Following a dip in fundraising seen across ASEAN’s FinTech scene in 2020, funding has rebounded to reach a record high of $3.5 billion year to date, more than triple the amount seen over 2020, said an industry report.

This funding was driven by 13 mega-rounds (classified as funding rounds of at least $100 million), accounting for more than half of total FinTech funding in ASEAN, according to the report conducted by United Overseas Bank, PwC Singapore and the Singapore FinTech Association.

Meanwhile, the average deal size increased from $9 million in 2020 to $21 million in year to date.

The report also said Singapore continues to top FinTech funding numbers within ASEAN this year, accounting for 44 percent of the total amount.

It said Vietnam saw a sharp rebound in funding, attributable to two large deals, namely $250 million into VNPay and $100 million into MoMo’s Series D fundraising round.

Meanwhile, the number of funding deals grew by 32 percent to 167 deals in year to date, with almost half the deals going to Singapore-based FinTech firms.

Indonesia made up a quarter of deals, with Vietnam and Malaysia in joint third, said the report.

It said the growth of online shopping, food deliveries, and ride-hailing, as well as the move towards cashless payments at physical retail outlets, have led to a surge in digital payments solutions in ASEAN, particularly e-wallets.

“The COVID-19 pandemic accelerated digital adoption across Southeast Asia, and in tandem, the demand for pure play digital financial services and embedded financial solutions,” it said.

According to the report, the payments category across ASEAN received the highest funding at $1.9 billion, followed by investment tech at $457 million and cryptocurrency at $356 million.

Compared with 2020, funding into investment tech grew by six times from $77 million and cryptocurrency by five times from $68 million in 2020.

In Singapore and Indonesia, almost every FinTech category received funding, an indication of a vibrant and maturing industry with an active investment scene.

The report also sees greater investor interest in late-stage (Series C and above) FinTechs, with 75 percent of the firms in the top 10 funded list coming from the late-stage category.

Meanwhile, the top two funded early-stage FinTechs are backed by well-funded parent firms Grab and VNLife.

“This may suggest that investors are more cautious and risk-averse due to the economic concerns from the prolonged pandemic.
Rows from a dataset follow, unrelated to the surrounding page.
(** get_rm_bestfit when a block is large enough. *)
Lemma bestfit_avail A v c m : heap_ok A v c -> fuel_ok c -> size_query m -> Exists (fun k => size_idx m <= key_size k) (all_keys A) ->
  exists A1 id l1 n l2 A2 x c', A = A1 ++ (id, l1 ++ Blk Avail n :: l2) :: A2 /\ size_idx m <= n /\ Forall (fun k => size_idx m <= key_size k -> n <= key_size k) (all_keys A) /\
    container_ravl_get_rm_block_bestfit (RavlEnv fuel 0) c m = Some (0, x, c') /\ describes x id (chunks l1) n /\ heap_ok (A1 ++ (id, l1 ++ Blk Reserved n :: l2) :: A2) v c'.
Proof.
  intros Hok Hf Hq Hex. pose proof (ho_bucket _ _ _ Hok) as (L & HL & HF & HP). pose proof (keys_fields A v L (ho_zones _ _ _ Hok) HP) as Hfl.
  destruct (ravl_env c Hf) as [a Ha]. destruct (ravl_bestfit_take (RavlEnv fuel a) c L m HL Hfl Ha Hq) as [[Hno _]|(x & c' & L' & E & HL' & HPx & Hs & Hmin)].
  - exfalso. apply Exists_exists in Hex as (k & Hk & Hle). rewrite <- HP in Hk. apply list_elem_of_fmap in Hk as (y & -> & Hy). rewrite Forall_forall in Hno. specialize (Hno y Hy). unfold key_size, block_key in Hle. cbn in Hle. lia.
  - assert (block_key x ∈ all_keys A) as Hk by (rewrite <- HP, HPx; left). destruct (key_block A _ Hk) as (A1 & id & l1 & n & l2 & A2 & -> & Hkx). pose proof Hkx as [= Hsx Hzx Hcx Hox].
    exists A1, id, l1, n, l2, A2, x, c'. split; [done|]. split; [lia|]. split.
    + rewrite Forall_forall. intros k Hk' Hle. rewrite <- HP in Hk'. apply list_elem_of_fmap in Hk' as (y & -> & Hy). rewrite Forall_forall in Hmin. specialize (Hmin y Hy Hle).
      unfold key_size, block_key in *. cbn in *. unfold container_compare_memblocks in Hmin. rewrite Hsx in Hmin.
      destruct (Z.eqb_spec (n - size_idx y) 0); cbn [negb] in Hmin; [lia|]. destruct (Z.ltb_spec 0 (n - size_idx y)); lia.
    + split; [exact E|]. rewrite HPx in HF. apply Forall_cons in HF as HF2. split; [do 4 (split; [done|]); by destruct HF2 as [[HF2 _] _]|]. rewrite <- HPx in HF. by eapply reserve_taken.
Qed.

(** A descriptor is stored to the data of a chunk that no block of the bucket starts with. *)
Lemma heap_ok_data A v v' c id i : heap_ok A v c -> 0 <= id -> 0 <= i < MAX_CHUNK -> (forall s, (s, id, i, 0) ∉ all_keys A) ->
  (forall x, ~ (chunk_data id i <= x < chunk_data id i + CHUNKSIZE) -> v' x = v x) -> heap_ok A v' c.
Proof.
  intros [H1 H2 (L & HL & HF & HP)] Hid Hi Hno Hx. constructor; [done| |].
  - rewrite Forall_forall in *. intros [id' l] Hin. apply (zone_frame v); [by apply H2|]. cbn [fst]. intros x Hx'. apply Hx. intros Hx2. by apply (data_off_headers id i id' x Hid (zo_id _ _ _ (H2 _ Hin)) Hi Hx2).
  - exists L. split; [done|]. split; [|done]. rewrite Forall_forall in HF |- *. intros d Hd. destruct (bucket_range A v L d H2 HP Hd) as (R1 & R2 & R3). apply (held_frame v); [by apply HF|]. intros x Hx'. apply Hx.
    assert (~ (zone_id d = id /\ chunk_id d = i)) as Hne.
    { intros [<- <-]. apply (Hno (size_idx d)). rewrite <- HP, <- R3. by apply (list_elem_of_fmap_2 block_key). }
    destruct (data_apart _ _ _ _ R1 Hid R2 Hi Hne); lia.
Qed.
(** Blocks that are not available count as one. *)
Lemma avail_merge id i l1 old n l2 : no_avail old -> chunks old = n -> avail_keys id i (l1 ++ old ++ l2) = avail_keys id i (l1 ++ Blk Reserved n :: l2).
Proof. intros Ho Hc. rewrite !avail_app, (no_avail_keys _ _ _ Ho), Hc. done. Qed.

Section Free.
Context (heap : palloc_heap) (fuel : nat).
Implicit Types (m d nm : memory_block) (v : mem) (l : list ablock) (c : block_container_ravl) (ws : world) (rt : palloc_rt heap_rt).

Abbreviation enough := (enough fuel).

(** Reserving more blocks keeps the fuel. *)
Lemma enough_less A1 id l l' A2 : (length (avail_keys id 0 l') <= length (avail_keys id 0 l))%nat -> enough (A1 ++ (id, l) :: A2) -> enough (A1 ++ (id, l') :: A2).
Proof. apply keys_length. Qed.

Lemma zone_positive v id l : zone_ok heap v id l -> positive l.
Proof. intros Hz. apply (tiles_positive _ _ _ (zo_tiles _ _ _ _ Hz)). Qed.

Lemma take_prev_run A1 id l1 n l2 A2 b m ws rt ac c : let A := A1 ++ (id, l1 ++ Blk Reserved n :: l2) :: A2 in
  heap_ok heap A (vis ws.2) c -> enough A -> has_bucket rt b ac c -> footed l1 -> zone_id m = id -> chunk_id m = chunks l1 ->
  let '(l1', p) := take_prev l1 in let A' := A1 ++ (id, (l1' ++ resv p) ++ Blk Reserved n :: l2) :: A2 in
  exists ds c', take_adjacent heap fuel b m true ws rt = Some (ds, ws, put_container b ac c' rt) /\ (forall a, nodes c !! a = None -> nodes c' !! a = None) /\
    heap_ok heap A' (vis ws.2) c' /\ enough A' /\ 0 <= p /\ Forall2 (fun d x => describes heap d id (chunks l1') (b_size x)) ds (resv p).
Proof.
  intros A Hok He Hb Hfoot Hid Hc. destruct (heap_ok_parts _ _ _ _ _ _ _ Hok) as (Hz & _ & _). pose proof (zone_positive _ _ _ Hz) as Hpos.
  pose proof (adjacent_prev heap id l1 _ l2 m ws rt Hz Hfoot Hid Hc) as Hadj. pose proof (take_prev_spec l1) as Hs. destruct (take_prev l1) as [l1' p]. cbv zeta. subst A.
  destruct Hs as [[->|(-> & -> & Hno)] Hch].
  - assert (0 < p) as Hp by (apply Forall_app in Hpos as [Hpos _]; apply Forall_app in Hpos as [_ Hpos]; by inversion Hpos).
    rewrite last_snoc in Hadj. cbn [b_kind b_size free_kind] in Hadj. rewrite Hch in Hadj. replace (chunks l1' + p - p) with (chunks l1') in Hadj by lia.
    rewrite <- !app_assoc in *. cbn [app] in *. destruct (take_found heap fuel A1 id l1' (Blk Avail p) _ A2 b m true ws rt ac c Hok He Hb Hadj) as (ds & c' & E & Hn & Hd).
    rewrite decide_True in Hd by done. destruct Hd as [(d & -> & Hd) Hok']. exists [d], c'. rewrite resv_pos by done. cbn [app]. split; [done|]. split; [done|]. split; [done|].
    split; [by eapply enough_less, He; apply avail_fewer|]. split; [lia|]. constructor; [exact Hd|constructor].
  - change (resv 0) with (@nil ablock). rewrite app_nil_r. assert (forall ds c', ds = [] /\ c' = c -> heap_ok heap (A1 ++ (id, l1 ++ Blk Reserved n :: l2) :: A2) (vis ws.2) c' /\
      enough (A1 ++ (id, l1 ++ Blk Reserved n :: l2) :: A2) /\ 0 <= 0 /\ Forall2 (fun d x => describes heap d id (chunks l1) (b_size x)) ds []) as Hx by (intros ? ? [-> ->]; done).
    destruct (last l1) as [x|] eqn:El.
    + pose proof El as [l ->]%last_Some. rewrite <- app_assoc in *. cbn [app] in *. rewrite chunks_app, chunks_cons in Hadj. change (chunks []) with 0 in Hadj.
      replace (chunks l + (b_size x + 0) - b_size x) with (chunks l) in Hadj by lia. destruct (take_found heap fuel A1 id l x _ A2 b m true ws rt ac c Hok He Hb Hadj) as (ds & c' & E & Hn & Hd).
      rewrite decide_False in Hd by (intros E'; destruct x; cbn in E'; subst; by eapply Hno). exists ds, c'. split; [done|]. split; [done|]. by apply Hx.
    + exists [], c. split; [by eapply take_none|]. split; [done|]. by apply Hx.
Qed.

Lemma take_next_run A1 id l1 n l2 A2 b m ws rt ac c : let A := A1 ++ (id, l1 ++ Blk Reserved n :: l2) :: A2 in
  heap_ok heap A (vis ws.2) c -> enough A -> has_bucket rt b ac c -> zone_id m = id -> chunk_id m = chunks l1 ->
  let '(l2', q) := take_next l2 in let A' := A1 ++ (id, l1 ++ Blk Reserved n :: resv q ++ l2') :: A2 in
  exists ds c', take_adjacent heap fuel b m false ws rt = Some (ds, ws, put_container b ac c' rt) /\ (forall a, nodes c !! a = None -> nodes c' !! a = None) /\
    heap_ok heap A' (vis ws.2) c' /\ enough A' /\ 0 <= q /\ Forall2 (fun d x => describes heap d id (chunks l1 + n) (b_size x)) ds (resv q).
Proof.
  intros A Hok He Hb Hid Hc. destruct (heap_ok_parts _ _ _ _ _ _ _ Hok) as (Hz & _ & _). pose proof (zone_positive _ _ _ Hz) as Hpos.
  pose proof (adjacent_next heap id l1 _ l2 m ws rt Hz Hid Hc) as Hadj. pose proof (take_next_spec l2) as Hs. destruct (take_next l2) as [l2' q]. cbv zeta. subst A.
  cbn [b_size] in Hadj. assert (chunks (l1 ++ [Blk Reserved n]) = chunks l1 + n) as Hch' by (rewrite chunks_app, chunks_cons; unfold chunks; cbn; lia).
  assert (forall x l, l1 ++ Blk Reserved n :: x :: l = (l1 ++ [Blk Reserved n]) ++ x :: l) as Hsplit by (intros; by rewrite <- app_assoc).
  destruct Hs as [[->|(-> & -> & Hno)] Hch].
  - assert (0 < q) as Hq by (apply Forall_app in Hpos as [_ Hpos]; inversion Hpos as [|? ? _ Hpos']; by inversion Hpos').
    cbn [b_kind b_size free_kind] in Hadj. rewrite resv_pos by done. cbn [app]. rewrite !Hsplit, <- !Hch' in *.
    destruct (take_found heap fuel A1 id _ (Blk Avail q) _ A2 b m false ws rt ac c Hok He Hb Hadj) as (ds & c' & E & Hn & Hd).
    rewrite decide_True in Hd by done. destruct Hd as [(d & -> & Hd) Hok']. exists [d], c'. split; [done|]. split; [done|]. split; [done|].
    split; [by eapply enough_less, He; apply avail_fewer|]. split; [lia|]. constructor; [exact Hd|constructor].
  - change (resv 0) with (@nil ablock). cbn [app]. destruct l2 as [|x l2].
    + exists [], c. split; [by eapply take_none|]. do 4 (split; [done|]). constructor.
    + rewrite !Hsplit in *. rewrite <- Hch' in Hadj. destruct (take_found heap fuel A1 id _ x _ A2 b m false ws rt ac c Hok He Hb Hadj) as (ds & c' & E & Hn & Hd).
      rewrite decide_False in Hd by (intros E'; destruct x; cbn in E'; subst; by eapply Hno). destruct Hd as [-> ->]. exists [], c. do 5 (split; [done|]). constructor.
Qed.

(** heap_coalesce: the blocks have to follow one another. *)
Lemma coalesce_run first ds ws rt id chunk k n : describes heap first id chunk k -> hd heap (vis ws.2) id chunk = (CHUNK_TYPE_FREE, n) ->
  Forall (fun d => 0 <= size_idx d) (first :: ds) -> foldr (fun d s => size_idx d + s) 0 (first :: ds) < 2 ^ 32 ->
  exists nm, heap_coalesce heap (first :: ds) ws rt = Some (nm, ws, rt) /\ describes heap nm id chunk (foldr (fun d s => size_idx d + s) 0 (first :: ds)).
Proof.
  intros (D1 & D2 & D3 & D4 & D5) Hh Hp Hs. unfold heap_coalesce, hbind, get_vis, hlift. cbn [mbind option_bind].
  assert (forall (l : list memory_block) x, Forall (fun d => 0 <= size_idx d) l -> 0 <= x -> x + foldr (fun d s => size_idx d + s) 0 l < 2 ^ 32 ->
    foldl (fun n m => u32 (n + size_idx m)) x l = x + foldr (fun d s => size_idx d + s) 0 l) as Hfold.
  { induction l as [|d l IH]; intros x Hl Hx Hx2; cbn in *; [lia|]. apply Forall_cons in Hl as [Hd Hl].
    assert (0 <= foldr (fun d s => size_idx d + s) 0 l) by (clear - Hl; induction Hl; cbn; lia). rewrite u32_small by lia. rewrite IH by (done || lia). lia. }
  rewrite Hfold by (done || lia). rewrite Z.add_0_l. rewrite (rebuild_free heap (vis ws.2) _ id chunk n) by done. cbn [mbind option_bind]. eexists. split; [reflexivity|]. by repeat split.
Qed.

Lemma resv_describes id chunk ds p : Forall2 (fun d x => describes heap d id chunk (b_size x)) ds (resv p) ->
  p = 0 /\ ds = [] \/ p <> 0 /\ exists d, ds = [d] /\ describes heap d id chunk p.
Proof.
  unfold resv. destruct (Z.eqb_spec p 0) as [->|Hn]; intros HF; inversion HF as [|d x ds' ? Hd HF']; subst; [by left|]. inversion HF'. subst. right. split; [done|]. by exists d.
Qed.

Lemma free_header v id l1 n l2 : zone_ok heap v id (l1 ++ Blk Reserved n :: l2) -> hd heap v id (chunks l1) = (CHUNK_TYPE_FREE, n) /\ 0 < n.
Proof. intros [_ _ _ Ht]. apply tiles_mid in Ht as (_ & [Hn [Hh _]] & _). done. Qed.

Definition joined A1 id l1 p n q l2 A2 : list (Z * list ablock) := A1 ++ (id, l1 ++ (resv p ++ Blk Reserved n :: resv q) ++ l2) :: A2.

Lemma coalesce_huge_run A1 id l1 n l2 A2 b m ws rt ac c : let A := A1 ++ (id, l1 ++ Blk Reserved n :: l2) :: A2 in
  heap_ok heap A (vis ws.2) c -> enough A -> has_bucket rt b ac c -> footed l1 -> describes heap m id (chunks l1) n ->
  let '(l1', p) := take_prev l1 in let '(l2', q) := take_next l2 in let A' := joined A1 id l1' p n q l2' A2 in
  exists nm c', heap_coalesce_huge heap fuel b m ws rt = Some (nm, ws, put_container b ac c' rt) /\ (forall a, nodes c !! a = None -> nodes c' !! a = None) /\
    heap_ok heap A' (vis ws.2) c' /\ enough A' /\ 0 <= p /\ 0 <= q /\ describes heap nm id (chunks l1') (p + n + q).
Proof.
  intros A Hok He Hb Hfoot Hm. pose proof Hm as (D1 & D2 & D3 & D4 & D5). pose proof (take_prev_run A1 id l1 n l2 A2 b m ws rt ac c Hok He Hb Hfoot D2 D1) as Hp.
  pose proof (take_prev_spec l1) as Hs. destruct (take_prev l1) as [l1' p]. destruct Hs as [_ Hch]. destruct Hp as (ds & c1 & E1 & Hn1 & Hok1 & He1 & Hp0 & HF1).
  assert (chunks (l1' ++ resv p) = chunks l1) as Hch1 by (by rewrite chunks_app, resv_chunks).
  pose proof (take_next_run A1 id (l1' ++ resv p) n l2 A2 b m ws (put_container b ac c1 rt) ac c1 Hok1 He1 (put_container_has b ac c1 rt) D2 ltac:(congruence)) as Hq.
  destruct (take_next l2) as [l2' q]. destruct Hq as (es & c2 & E2 & Hn2 & Hok2 & He2 & Hq0 & HF2). rewrite put_put in E2. cbv zeta in *.
  assert (A1 ++ (id, (l1' ++ resv p) ++ Blk Reserved n :: resv q ++ l2') :: A2 = joined A1 id l1' p n q l2' A2) as EA by (unfold joined; by rewrite <- !app_assoc).
  rewrite EA in Hok2, He2. destruct (heap_ok_parts _ _ _ _ _ _ _ Hok2) as (Hz & _ & _).
  assert (exists first rest k j, ds ++ [m] ++ es = first :: rest /\ describes heap first id (chunks l1') k /\ hd heap (vis ws.2) id (chunks l1') = (CHUNK_TYPE_FREE, j)) as (first & rest & k & j & Ef & Hf & Hh).
  { destruct (resv_describes _ _ _ _ HF1) as [(-> & ->)|(Hpn & d & -> & Hd)].
    - exists m, es, n, n. rewrite <- app_assoc in Hz. destruct (free_header _ _ _ _ _ Hz) as [Hh _]. rewrite Hch, Z.add_0_r in Hm. done.
    - rewrite resv_pos in Hz by lia. rewrite <- app_assoc in Hz. destruct (free_header _ _ _ _ _ Hz) as [Hh _]. by exists d, (m :: es), p, p. }
  assert (foldr (fun d s => size_idx d + s) 0 (first :: rest) = p + n + q /\ Forall (fun d => 0 <= size_idx d) (first :: rest)) as [Hsum Hpos].
  { rewrite <- Ef. assert (0 < n) as Hn by (destruct (heap_ok_parts _ _ _ _ _ _ _ Hok) as (Hz0 & _ & _); by apply free_header in Hz0 as [_ Hn]).
    destruct (resv_describes _ _ _ _ HF1) as [(-> & ->)|(_ & d & -> & (_ & _ & S1 & _))], (resv_describes _ _ _ _ HF2) as [(-> & ->)|(_ & e & -> & (_ & _ & S2 & _))];
      cbn; (split; [lia|]); repeat constructor; lia. }
  assert (p + n + q < 2 ^ 32) as Hlt.
  { destruct Hz as [_ Hmax _ Ht]. apply tiles_app in Ht as [T1 T2]. apply tiles_app in T2 as [_ T2]. pose proof (tiles_nonneg _ _ _ T1). pose proof (tiles_nonneg _ _ _ T2).
    rewrite !chunks_app, chunks_cons, !resv_chunks in *. cbn [b_size] in *. assert (MAX_CHUNK = 65528) by done. lia. }
  rewrite <- Hsum in Hlt. destruct (coalesce_run first rest ws (put_container b ac c2 rt) id (chunks l1') k j Hf Hh Hpos Hlt) as (nm & En & Hnm). rewrite Hsum in Hnm.
  exists nm, c2. split; [|by eauto 10]. unfold heap_coalesce_huge, hbind. rewrite E1. cbn [mbind option_bind]. rewrite E2. cbn [mbind option_bind]. by rewrite Ef.
Qed.

(** ** Headers are written *)

(** The header of a block and, behind it, its footer. *)
Definition block_headers (id i t n : Z) v v' : Prop := exists f f',
  let w := write_bytes v (chunk_hdr (zn heap id) i) (hdr_bytes t f n) in
  v' = if n =? 1 then w else write_bytes w (chunk_hdr (zn heap id) (i + n - 1)) (hdr_bytes CHUNK_TYPE_FOOTER f' n).

Lemma block_headers_hd id i t n v v' j : block_headers id i t n v v' -> 0 <= t < 2 ^ 16 -> 0 < n < 2 ^ 32 ->
  hd heap v' id j = if decide (j = i) then (t, n) else if decide (j = i + n - 1) then (CHUNK_TYPE_FOOTER, n) else hd heap v id j.
Proof.
  intros (f & f' & ->) Ht Hn. destruct (Z.eqb_spec n 1) as [->|Hn1].
  - rewrite hd_store by lia. destruct (decide (j = i)); [done|]. by rewrite decide_False by lia.
  - rewrite hd_store by (unfold CHUNK_TYPE_FOOTER; lia). rewrite hd_store by lia. destruct (decide (j = i + n - 1)), (decide (j = i)); (done || lia).
Qed.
As such, investors have altered their investing strategy towards more mature FinTechs as they are assumed to be more resilient and stand a higher chance of emerging stronger from the pandemic,” it said.

The report also noted, the highest funded FinTechs are from the payments space, as ASEAN’s adoption of digital payments continues apace.

It said, the increasing valuations and funding are growing ASEAN’s FinTech unicorn herd rapidly, as from the top 10 funded list this year, seven firms are in the unicorn club (startups valued at over US$1 billion): Grab Financial Group, VNPay, NIUM, GCash’s operator Mynt, Ascend Money, Xendit, and Matrixport.

Going forward, it said, Singapore and Indonesia remain the two markets that most investors and FinTechs are focused on within the region.

“The former for the maturity of its financial markets and regulator, and the latter for the market potential it offers,” it said.

This focus is reflected in the rankings of each country in terms of aggregate fundraising, the number of deals undertaken, and the aggregate number of FinTechs operating in each market, each of which has Singapore in first place with Indonesia second, it said.

“Should this trend continue into the near future, FinTech across ASEAN would likely still be centered around Singapore and Indonesia, with other ASEAN nations being of interest as they grow and develop,” it said, adding that Singapore’s role would be that of a fundraising center, leveraging its developed financial markets, whereas Indonesia’s market size would draw FinTechs and investors alike to it.